Modifications post-transcriptionnelles des ARNs de transfert par insertion radicalaire. – INSERAD

Les modifications post-transcriptionnelles des ARN de transferts sont connues depuis plusieurs décennies et leur nombre ne cesse de s’accroître même si la fonction de ces modifications reste le plus souvent obscure. D’un strict point de vue chimique, ces modifications représentent une palette de réactions particulièrement complexes dont certaines impliquent l’insertion d’hétéro-atomes ou de fragments carbonés dans des liaisons C-H peu réactives. On sait depuis peu que la fonctionnalisation de ces liaisons passe par l’intervention de radicaux libres, seuls susceptibles de les activer. On ne sait rien, par contre, des mécanismes d’insertion qui interviennent après cette étape d’activation.
Le projet présenté ici a pour but de comprendre le détail de ces réactions d’insertion radicalaire à travers l’étude de deux systèmes enzymatiques modifiant les purines 37 de certains ARNt. La première enzyme (MiaB) est une méthylthiotransférase qui catalyse l’insertion d’un groupement méthylthio sur le C2 de A-37 des ARNt bactériens lisant les codons commençant par une uridine. Le second système (TYW1) insère un motif à 2 atomes de carbone dans une liaison C-H du méthyl-1 de G-37 de l’ARNt phenylalanine des eucaryotes et des archaebactéries conduisant à la formation d’un nucléoside tricyclique.

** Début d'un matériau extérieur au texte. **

(** Calls by other threads and by I/O handlers. *)
Inductive mq_call :=
  | CPost (handler id data : Z) (time_sensitive : bool) (now : Z)
  | CPostDelayed (cmsDelay handler id data now : Z)
  | CPostAt (tstamp handler id data now : Z)
  | CClear (handler id : Z)
  | CQuit
  | CRestart.
Definition mq_apply (q : MessageQueue) (c : mq_call) : MessageQueue :=
  match c with
  | CPost h id data ts now => Post h id data ts now q
  | CPostDelayed cms h id data now => PostDelayed cms h id data now q
  | CPostAt tstamp h id data now => PostAt tstamp h id data now q
  | CClear h id => (MessageQueue_Clear h id false q).2
  | CQuit => Quit q
  | CRestart => Restart q
  end.
Record Round := mkRound { wait_ok : bool; wait_calls : list mq_call; wait_time : Z }.

(** How long [Get] asks the socket server to wait. *)
Definition next_wait (cmsWait cmsElapsed cmsDelayNext : Z) : Z :=
  if cmsWait =? kForever then cmsDelayNext
  else
    let cmsNext := Z.max 0 (cmsWait - cmsElapsed) in
    if negb (cmsDelayNext =? kForever) && (cmsDelayNext <? cmsNext) then cmsDelayNext else cmsNext.

(** The loop of [Get]: the message, or [None] when it returns false; and the waits it
    asked for.  No result when the rounds are used up, and it still waits. *)
Fixpoint get_loop (cmsWait msStart msCurrent cmsElapsed : Z) (rounds : list Round) (q : MessageQueue)
    : option (option Message * list Z * MessageQueue) :=
  let '(r, cmsDelayNext, q) := get_pass msCurrent q in
  match r with
  | Some m => Some (Some m, [], q)
  | None =>
      if fStop_ q then Some (None, [], q)
      else
        let cmsNext := next_wait cmsWait cmsElapsed cmsDelayNext in
        match rounds with
        | [] => None
        | rd :: rounds =>
            let q := fold_left mq_apply (wait_calls rd) q in
            if negb (wait_ok rd) then Some (None, [cmsNext], q)
            else
              let msCurrent := wait_time rd in
              let cmsElapsed := TimeDiff msCurrent msStart in
              if negb (cmsWait =? kForever) && (cmsWait <=? cmsElapsed) then Some (None, [cmsNext], q)
              else
                match get_loop cmsWait msStart msCurrent cmsElapsed rounds q with
                | Some (r, waits, q) => Some (r, cmsNext :: waits, q)
                | None => None
                end
        end
  end.
Definition Get (cmsWait now : Z) (rounds : list Round) (q : MessageQueue)
    : option (option Message * list Z * MessageQueue) :=
  match msgPeek_ q with
  | Some m => Some (Some m, [], set_msgPeek None q)
  | None => get_loop cmsWait now now 0 rounds q
  end.
Definition Peek (cmsWait now : Z) (rounds : list Round) (q : MessageQueue)
    : option (option Message * list Z * MessageQueue) :=
  match msgPeek_ q with
  | Some m => Some (Some m, [], q)
  | None =>
      match Get cmsWait now rounds q with
      | Some (Some m, waits, q) => Some (Some m, waits, set_msgPeek (Some m) q)
      | r => r
      end
  end.

(** ** The queue as its clients see it

    The ready messages, and the delayed ones in the order they were posted, each with
    its trigger time: no priority queue, no sequence numbers. *)

Module Spec.
Record Queue := mkSpec {
  stop : bool; peeked : option Message; ready : list Message; later : list (Z * Message); disposed : list Z }.

Definition new : Queue := mkSpec false None [] [] [].

(** By trigger time, and in the order of posting among equal times. *)
Fixpoint place (d : Z * Message) (l : list (Z * Message)) : list (Z * Message) :=
  match l with
  | [] => [d]
  | x :: l' => if d.1 <? x.1 then d :: l else x :: place d l'
  end.
Definition by_time (l : list (Z * Message)) : list (Z * Message) := fold_left (λ s d, place d s) l [].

Ces deux systèmes appartiennent à la famille des enzymes « radical-SAM » mise en évidence par criblage bioinformatique en 2001 et qui interviennent de façon ubiquitaire dans tous les domaines du métabolisme cellulaire. Ces enzymes contiennent toutes un centre [4Fe-4S]2+/1+ lié à la protéine par un motif invariant CysxxxCysxxCys. La quatrième position de coordination est occupée par le cofacteur S-Adénosyle méthionine (SAM). La réduction du centre Fe-S provoque la réductolyse de la SAM conduisant à la formation d’un radical 5‘-deoxyadénosyle et de méthionine. Ce radical joue le rôle d’initiateur radicalaire pour une suite de réactions spécifiques de l’enzyme considérée.

Les deux systèmes au cœur du projet ont la particularité de contenir, outre le centre Fe-S des « radical-SAM », un deuxième centre [4Fe-4S]2+/1+ dans leur partie N-terminale. Ce deuxième centre n’est lui aussi lié à la protéine que par 3 cystéines conservées. Le projet se propose de montrer que ce centre sert à activer le fragment qui sera inséré dans le substrat proprement dit, à savoir un atome de soufre pour les méthylthio transférases (MiaB) ou un motif à 2 atomes de carbone pour l’enzyme TYW1. L’élucidation de ces mécanismes devrait permettre d’obtenir des systèmes catalytiques in vitro avec, comme conséquence prévisible, la production facilitée de molécules à haute valeur ajoutée telle que la biotine et certains antibiotiques.